D.I.Y.

Andrew Bird’s 6 best tips for a successful tour

The veteran musician explains how he’s mastered the road without losing his mind, his health, or his love of music along the way.

by Jessica Letkemann from Spotify For Artists

If you combined every date Andrew Bird has ever played, the indie singer/songwriter could have easily spent several entire years living on the road. The concert sensei took a quick break from — you guessed it — his run of shows supporting new album Inside Problems, to share the extremely practical ways he beats the grueling and not-so-glamorous aspects of touring, passion intact.

“My favorite part of the whole music business is to play live,” he says. “It’s an extraordinary way to make a living, you just have to do a few things to keep sane.”

1. Pace Yourself

Touring is, “more demanding on your body and mind than you think it might be. It might seem like there’s a lot of downtime and hanging out, but it’s a job. You can burn out really quick if you party too hard, basically. Try to get as much sleep as possible.”

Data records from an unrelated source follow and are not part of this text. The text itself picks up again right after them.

(* ===== verification/PageTableOps.v ===== *)
(** * Operations on page tables, by their effect on the translation

    Filling in intermediate tables never changes the translation; locking,
    mapping, unlocking and invalidating an entry change it for exactly the leaf
    they are about. *)
From S2P Require Import Prelude RiscvPages MemMap PageInfoModel PageMapModel HypAlloc Tracker Pte PteFacts PageTableModel PageTableFacts.
Import PageSize(Size4k).
Import PtError.
Import TableEntryType(Unused, Invalidated, LockedUnmapped, Leaf, LockedMapped, Table).

(** The addresses that a table and the pages for it may occupy, the memory around
    them, which the operations do not touch, and what is left of the pages. *)
Class Footprint := {
  within : Z → Prop;
  around : mem;
  spare : list Page.t → Prop;
  spare_tail : ∀ p ps, spare (p :: ps) → spare ps
}.
(** No restriction. *)
#[global] Instance anywhere : Footprint | 100 :=
  {| within _ := True; around := ∅; spare _ := True; spare_tail _ _ H := H |}.

Section ops.
Context {L : Type} {PM : PagingMode L} {PL : PagingLaws L} {FP : Footprint}.
Implicit Types (self : PageTableInner.t L) (T : gmap Z (L * Z)) (m : mem) (pages : list Page.t).

(** Zeroed pages that are not part of the table yet ([Page<InternalClean>]). *)
Record page_fresh T m (a : Z) : Prop := {
  pf_addr : 0 < a ∧ a mod 4096 = 0 ∧ a + 4096 ≤ 2 ^ 56;
  pf_apart b l p : T !! b = Some (l, p) → a + 4096 ≤ b ∨ b + table_size l ≤ a;
  pf_zero i : 0 ≤ i < 512 → read_pte m (a + i * 8) = 0
}.
Record framed T m pages : Prop := {
  fm_table b l p a : T !! b = Some (l, p) → b ≤ a < b + table_size l → within a;
  fm_page p a : p ∈ pages → Page.addr p ≤ a < Page.addr p + 4096 → within a;
  fm_around a : ¬ within a → read_pte m a = read_pte around a;
  fm_spare : spare pages
}.
Definition pages_fresh T m pages : Prop :=
  NoDup (Page.addr <$> pages) ∧ Forall (λ p, page_fresh T m (Page.addr p)) pages ∧ framed T m pages.

Lemma pages_fresh_apart T m p pages q :
  pages_fresh T m (p :: pages) → q ∈ pages →
  Page.addr p + 4096 ≤ Page.addr q ∨ Page.addr q + 4096 ≤ Page.addr p.
Proof.
  intros (Hnd & Hf & _) Hq. cbn in Hnd. apply list.NoDup_cons in Hnd as [Hn _].
  apply list.Forall_cons in Hf as [Hp Hf]. rewrite list.Forall_forall in Hf. pose proof (Hf _ Hq) as Hq'.
  destruct (pf_addr _ _ _ Hp) as (_ & Hm & _), (pf_addr _ _ _ Hq') as (_ & Hm' & _).
  assert (Page.addr p ≠ Page.addr q) by (intros E; apply Hn; rewrite E; by apply list_elem_of_fmap_2).
  mod_lia.
Qed.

“I still do up to five shows in a row without a day off… There’s wear and tear on your voice, on your fingers from playing,” he says. “It’s like you’re an athlete and you’re depleting [your] adrenaline glands.” But, it’s important not to “beat yourself up about it. It’s just physiology,” he adds. “I do everything I can to get rest and exercise.”

2. Find Your Rituals

“It’s good to have routines. Personally, I like to get dressed [specifically] for the show. That’s a ceremonial kind of moment where I change out of my street clothes into the show clothes,” he says, explaining that it helps him get in the right mindset for the show rather than it being primarily “about how you’re presenting yourself or your image.”

3. Band Together

“I went through several conversion vans in my twenties, booked my own regional tours and clubs. It’s kind of like hosting a party that never seems to end, and not always in the best way,” Bird says. “If you have a camaraderie with your band, it helps a lot to feel like you’re not in charge of everything, wearing all the hats, because that can get really tough.”

4. Get Help… or Else

“When I was transitioning from that conversion van booking [my] own tours to suddenly people starting to really come and buy tickets, I was slow to accept help so I ran myself into the ground still trying to have this DIY approach and cut corners and save money… That couple of years that it took me to catch up, I almost ended up in the hospital trying to do it all.”

5. Clock What You Consume

“You don’t think of a rock ‘n’ roll lifestyle as being that of an athlete, but if you’re going to make it through a two or three month tour, everything that you put into your body — sugar, caffeine, and alcohol or whatever — you’ve got to think about the timing of it.”

“It’s hard to think about that when you’re 19 or 20, it’s just not your inclination,” he says, but being careful of when you eat or drink something pays off at any age. “You don’t want to drink like three cups of coffee at  9am when you’re going to be onstage at 10pm because you’re going to crash several times before the show…. There’s some real science behind it.”

6. Get Out

“I bring a bike on tour,” Bird explains, but not just for exercise. It’s also, “so you’re not just always looking a foot or two in front of you, which can happen on tour with tunnel vision. When you’re out for several months on end doing the same thing every day, it can have a psychological effect that’s not good. Things that give you perspective, I really recommend, like getting out on a bike and taking long walks.”

If it’s, “just one greenroom after another” beware because you’ll feel like, “you’re living in a cave.”